[Extracted data entries]
● ● ●
Lemma stream_loses_nothing_witness :
  let s := run_stream (fun _ => []) sample_limits [] sample_inputs in
  is_closing s = false ∧ st_replaying s = false ∧
  ∃ event', ev_sequence event' = 6%Z ∧ ev_streamId event' = js "s1" ∧ event_frame event' ∈ frames (st_queue s).
Proof.
  split; [by vm_compute|]. split; [by vm_compute|].
  refine (proj2 (stream_loses_nothing sample_options sample_limits (fun _ => []) [] sample_inputs
    (sample_event 6) {| cu_streamId := js "s1"; cu_afterSequence := 3 |} eq_refl eq_refl _ _ _) _);
    [by vm_compute|by vm_compute| |done].
  simpl. constructor.
Defined.

Lemma reset_stream_ends_witness :
  let inputs := sample_inputs ++ [Live (sample_event 9)] in
  let s := run_stream (fun _ => []) sample_limits [] inputs in
  let s' := run_stream (fun _ => []) sample_limits [] (inputs ++ [NextCall; Finished]) in
  (is_closing s = true ∧ st_closed s = false ∧ bq_waiters (st_queue s) = []) ∧
  st_closed s' = true ∧ st_onClose s' = 1 ∧
  (bq_answers (st_queue s')).*1 = (bq_answers (st_queue s)).*1 ++ [bq_calls (st_queue s)].
Proof.
  intros inputs s s'. assert (is_closing s = true) as Hc by by vm_compute.
  assert (bq_waiters (st_queue s) = []) as Hw by by vm_compute.
  split; [split; [exact Hc|split; [by vm_compute|exact Hw]]|].
  exact (reset_stream_ends sample_options sample_limits (fun _ => []) [] inputs eq_refl Hc Hw).
Defined.

(** ** Streams that never end *)

(** A stream that waits to drain while a call of [next] waits is stuck: nothing but [close] ends
    it, and the call is not answered. *)
Definition stuck (s : event_stream) : Prop :=
  is_closing s = true ∧ st_closed s = false ∧ st_attached s = false ∧
  bq_queue (st_queue s) = [] ∧ bq_waiters (st_queue s) ≠ [] ∧ bq_finished (st_queue s) = false ∧
  bq_closed (st_queue s) = false ∧ bq_finishRequested (st_queue s) = true.

Lemma stuck_step number_text limits s input : stuck s → input ≠ CloseCall →
  stuck (stream_step number_text limits s input) ∧
  bq_waiters (st_queue (stream_step number_text limits s input)) = bq_waiters (st_queue s).
Proof.
  intros (Hc & Hcl & Ha & Hq & Hw & Hf & Hqc & Hfr) Hi. destruct input as [event|answer| | |]; simpl.
  - by rewrite Ha.
  - unfold replay_page, resetAndClose. destruct (st_replay s); [|done].
    assert (is_closing (set_replay (st_replaying s) ReplayOver s) = true) as Hc' by exact Hc.
    rewrite !Hc'. by destruct answer.
  - unfold queue_next, resolveFinishedIfDrained. simpl. rewrite Hq, Hfr, orb_true_r. simpl.
    rewrite ?Hq, ?(bool_decide_false _ Hw). simpl.
    by split_and!.
  - done.
  - unfold queue_finished. rewrite Hf, andb_false_r. by split_and!.
Qed.

Lemma stuck_forever number_text limits s inputs : stuck s → CloseCall ∉ inputs →
  let s' := foldl (stream_step number_text limits) s inputs in
  st_closed s' = false ∧ bq_waiters (st_queue s') = bq_waiters (st_queue s).
Proof.
  revert s. induction inputs as [|input inputs IH]; intros s Hs Hn; simpl; [by split; [apply Hs|]|].
  apply not_elem_of_cons in Hn as [Hi Hn].
  destruct (stuck_step number_text limits s input Hs) as [Hs' Hw]; [done|].
  destruct (IH _ Hs' Hn) as [Hc Hw']. split; [done|congruence].
Qed.

(** A reset whose frame is larger than [maxEventFrameBytes], here 1, answers no call that waits
    for it: the reader hangs, and the observer is never called. *)
Lemma small_frames_strand_reader : ∃ limits number_text inputs,
  stream_options {| so_cursor := None; so_replayPageLimit := None; so_maxReplayPages := None;
    so_maxPendingEvents := None; so_maxPendingEventBytes := None;
    so_maxEventFrameBytes := Some (num_of_Z 1) |} = Ok limits ∧
  ∀ more, CloseCall ∉ more →
    let s := run_stream number_text limits [] (inputs ++ more) in
    is_closing s = true ∧ st_closed s = false ∧ bq_waiters (st_queue s) = [0].
Proof.
  exists {| sl_cursor := None; sl_replayPageLimit := 64; sl_maxReplayPages := 128; sl_maxPendingEvents := 64;
    sl_maxPendingEventBytes := 262144; sl_maxEventFrameBytes := 1 |}, (fun _ => []),
    [NextCall; Live (sample_event 1)].
  split; [by vm_compute|]. intros more Hm. unfold run_stream. rewrite foldl_app.
  set (limits := Build_stream_limits _ _ _ _ _ _). set (s := foldl _ _ [NextCall; Live (sample_event 1)]).
  assert (stuck s) as Hs by (vm_compute; split_and!; done).
  destruct (stuck_forever (fun _ => []) limits s more Hs Hm) as [Hc Hw].
  split_and!; [|done|by rewrite Hw].
  clear -Hs Hm. revert Hs. generalize s. clear s. induction more as [|input more IH]; intros s Hs; [by apply Hs|].
  apply not_elem_of_cons in Hm as [Hi Hm]. simpl. apply IH; [done|]. by apply stuck_step.
Qed.

(** When events overflow while the stream subscribes, the source keeps the listener, also after
    the stream has ended. *)
Lemma early_overflow_keeps_listener : ∃ limits number_text early inputs,
  stream_options {| so_cursor := None; so_replayPageLimit := None; so_maxReplayPages := None;
    so_maxPendingEvents := Some (num_of_Z 1); so_maxPendingEventBytes := None;
    so_maxEventFrameBytes := None |} = Ok limits ∧
  let s := run_stream number_text limits early inputs in
  st_closed s = true ∧ st_onClose s = 1 ∧ st_attached s = true.
Proof.
  exists {| sl_cursor := None; sl_replayPageLimit := 64; sl_maxReplayPages := 128; sl_maxPendingEvents := 1;
    sl_maxPendingEventBytes := 262144; sl_maxEventFrameBytes := 65536 |}, (fun _ => []),
    [sample_event 1; sample_event 2], [NextCall; Finished].
  by vm_compute.
Qed.

(** * Cursors are read back *)

Lemma forallb_Forall {A} (f : A → bool) l : forallb f l = true ↔ Forall (fun x => f x = true) l.
Proof. rewrite forallb_forall, Forall_forall. split; intros H x Hx; apply H; by apply elem_of_list_In || apply list_elem_of_In. Qed.

Lemma parse_numeral_digits s n : parse_numeral s = Some n → COLON ∉ s ∧ is_sequence_text s = true.
Proof.
  intros Hn. pose proof (parse_numeral_inv s n Hn) as ->. pose proof (dec_string_digits n) as Hd.
  split.
  - intros Hin. rewrite Forall_forall in Hd. by apply Hd in Hin.
  - unfold is_sequence_text. destruct (dec_string n) as [|c s] eqn:E; [by apply dec_string_nonempty in E|].
    apply Forall_cons in Hd as [Hc Hd]. destruct (decide (c = 48%N)) as [->|Hz].
    + by rewrite (dec_string_leading n 48 s E eq_refl).
    + apply orb_true_iff. right. apply andb_true_iff. split; [|by apply forallb_Forall].
      unfold is_digit in Hc. apply bool_decide_eq_true in Hc. unfold in_range.
      apply bool_decide_eq_true. lia.
Qed.

Lemma last_index_of_split c s i : last_index_of c s = Some i → take i s ++ c :: drop (S i) s = s.
Proof.
  revert i. induction s as [|x s IH]; intros i Hi; [done|]. simpl in Hi.
  destruct (last_index_of c s) as [j|] eqn:Hj; simplify_eq; simpl.
  - by rewrite (IH j eq_refl).
  - case_decide; simplify_eq. simpl. by rewrite drop_0.
Qed.

(** A text is read as a cursor exactly when it is what the cursor is written as, its stream a
    token and its number a safe integer that is not negative. *)
Lemma cursor_round_trip value cursor :
  parseRemoteAgentHostEventStreamCursor (Some value) = Ok (Some cursor) ↔
  value = formatRemoteAgentHostEventStreamCursor cursor ∧ token_ok (cu_streamId cursor) = true ∧
  (0 ≤ cu_afterSequence cursor ≤ MAX_SAFE_INTEGER)%Z.
Proof.
  unfold formatRemoteAgentHostEventStreamCursor. destruct cursor as [streamId z]. cbn [cu_streamId cu_afterSequence].
  assert (∀ s, js ":" ++ s = COLON :: s) as Hcolon by done. rewrite Hcolon. split; unfold parseRemoteAgentHostEventStreamCursor.
  - intros H. destruct (last_index_of COLON value) as [[|i]|] eqn:Hi; try discriminate.
    destruct (negb (token_ok _) || _) eqn:Hok; [discriminate|].
    apply orb_false_iff in Hok as [Hok _]. apply negb_false_iff in Hok.
    destruct (safe_numeral _) as [z'|] eqn:Hz; [|discriminate]. simplify_eq.
    unfold safe_numeral in Hz. apply bind_Some in Hz as (n & Hn & Hz). case_match eqn:Hsafe; [|done].
    simplify_eq. apply parse_numeral_inv in Hn. unfold is_safe in Hsafe.
    apply bool_decide_eq_true in Hsafe. split_and!; [|done|lia..].
    unfold integer_text. rewrite decide_False by lia. rewrite N2Z.id, <-Hn.
    symmetry. exact (last_index_of_split _ _ _ Hi).
  - intros (-> & Hok & Hz). unfold integer_text. rewrite decide_False by lia.
    pose proof (parse_dec_string (Z.to_N z)) as Hn. destruct (parse_numeral_digits _ _ Hn) as [Hc Hs].
    rewrite (last_index_of_app COLON streamId _ Hc).
    assert (∃ i, length streamId = S i) as [i Hi].
    { unfold token_ok, is_checked in Hok. destruct streamId; [by vm_compute in Hok|by eexists]. }
    rewrite Hi, <-Hi, take_app_length.
    assert (drop (S (length streamId)) (streamId ++ COLON :: dec_string (Z.to_N z)) = dec_string (Z.to_N z)) as ->
      by (rewrite drop_app_ge by lia; replace (S (length streamId) - length streamId) with 1 by lia; done).
    rewrite Hok, Hs. simpl. unfold safe_numeral. rewrite Hn. simpl. unfold is_safe.
    rewrite bool_decide_true by lia. by rewrite Z2N.id by lia.
Qed.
● ● ●
Brief:
The lines in the records above that include the word "value" must be copied out.

Solution for this task:
Lemma cursor_round_trip value cursor :
  parseRemoteAgentHostEventStreamCursor (Some value) = Ok (Some cursor) ↔
  value = formatRemoteAgentHostEventStreamCursor cursor ∧ token_ok (cu_streamId cursor) = true ∧
  - intros H. destruct (last_index_of COLON value) as [[|i]|] eqn:Hi; try discriminate.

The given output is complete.